EXERCISE PROMPT — Filter these entries down to the lines that hold the word "false", and show each of them.

INFORMATION GIVEN —

(** Where the range goes once [prev] and [next] are known: the code, the free
    list, and whether the preallocated node was used. *)
Definition free_place (fl : free_list) (block_low block_high num_blocks : Z)
    (prev next : option addr) (curr_node : addr) : BM (Z * free_list * bool) :=
  left ← match prev with
         | Some p => nd ← get_node p; mret (block_low =? u64 (range_high nd + 1))
         | None => mret false
         end;
  right ← match next with
          | Some x => nd ← get_node x; mret (u64 (block_high + 1) =? range_low nd)
          | None => mret false
          end;
  match prev, next, left, right with
  | Some p, Some x, true, true =>          (* fits the hole *)
      let fl := set_tree fl (rb_erase x (block_free_tree fl)) in
      let fl := set_num_node fl (u64 (num_blocknode fl - 1)) in
      nd ← get_node x;
      set_high p (range_high nd);;
      nova_update_range_node_checksum p;;
      let fl := if opt_eqb (last_node fl) (Some x) then set_last fl (Some p) else fl in
      nova_free_blocknode x;;
      mret (0, fl, false)
  | Some p, _, true, _ =>                  (* aligns left *)
      nd ← get_node p;
      set_high p (u64 (range_high nd + num_blocks));;
      nova_update_range_node_checksum p;;
      mret (0, fl, false)
  | _, Some x, _, true =>                  (* aligns right *)
      nd ← get_node x;
      set_low x (u64 (range_low nd - num_blocks));;
      nova_update_range_node_checksum x;;
      mret (0, fl, false)
  | _, _, _, _ =>                          (* aligns somewhere in the middle *)
      set_low curr_node block_low;;
      set_high curr_node block_high;;
      nova_update_range_node_checksum curr_node;;
      '(ret, t) ← nova_insert_blocktree (block_free_tree fl) curr_node;
      if negb (ret =? 0) then mret (ret, fl, false) else
      let fl := set_tree fl t in
      let fl := match prev with None => set_first fl (Some curr_node) | _ => fl end in
      let fl := match next with None => set_last fl (Some curr_node) | _ => fl end in
      mret (0, set_num_node fl (u64 (num_blocknode fl + 1)), true)
  end.

Definition nova_free_blocks (blocknr num btype : Z) (log_page : bool) : BM Z :=
  if num <=? 0 then mret (- EINVAL) else
  per_list ← gets per_list_blocks;
  let cpuid := blocknr / per_list in
  curr_node ← nova_alloc_blocknode;
  match curr_node with
  | None => mret (- ENOMEM)
  | Some curr_node =>
      fl ← nova_get_free_list cpuid;
      let num_blocks := u64 (nova_get_numblocks btype * num) in
      let block_low := blocknr in
      let block_high := u64 (blocknr + num_blocks - 1) in
      if (blocknr <? block_start (layout fl)) ||
         (u64 (blocknr + num) >? u64 (block_end (layout fl) + 1))
      then nova_free_blocknode curr_node;; mret (- EIO) else
      '(ret, prev, next) ← nova_find_free_slot (block_free_tree fl) block_low block_high;
      if negb (ret =? 0) then nova_free_blocknode curr_node;; mret ret else
      '(ret, fl, new_node_used) ←
        free_place fl block_low block_high num_blocks prev next curr_node;
      when (ret =? 0) (put_list cpuid (block_found fl num_blocks log_page));;
      when (negb new_node_used) (nova_free_blocknode curr_node);;
      mret ret
  end.

(** [btype] is [sih->i_blk_type]. *)
Definition nova_free_data_blocks (btype blocknr num : Z) : BM Z :=
  if blocknr =? 0 then mret (- EINVAL) else nova_free_blocks blocknr num btype false.
Definition nova_free_log_blocks (btype blocknr num : Z) : BM Z :=
  if blocknr =? 0 then mret (- EINVAL) else nova_free_blocks blocknr num btype true.

(** ** Allocating *)

Definition not_enough_blocks (fl : free_list) (num_blocks : Z) (atype : alloc_type) : BM bool :=
  match first_node fl, last_node fl with
  | Some first, Some last =>
      if num_free_blocks fl <? num_blocks then mret true else
      f ← get_node first;
      l ← get_node last;
      mret (is_log atype && (u64 (range_high l - range_low f) <? DEAD_ZONE_BLOCKS))
  | _, _ => mret true
  end.

(** The walk of both allocation loops. *)
Definition step_node (d : nova_alloc_direction) (t : tree) (n : addr) : option addr :=
  if from_head d then rb_next t n else rb_prev t n.
Definition start_node (d : nova_alloc_direction) (fl : free_list) : option addr :=
  if from_head d then first_node fl else last_node fl.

EXERCISE SOLUTION —
         | None => mret false
          | None => mret false
      mret (0, fl, false)
      mret (0, fl, false)
      mret (0, fl, false)
      if negb (ret =? 0) then mret (ret, fl, false) else
  if blocknr =? 0 then mret (- EINVAL) else nova_free_blocks blocknr num btype false.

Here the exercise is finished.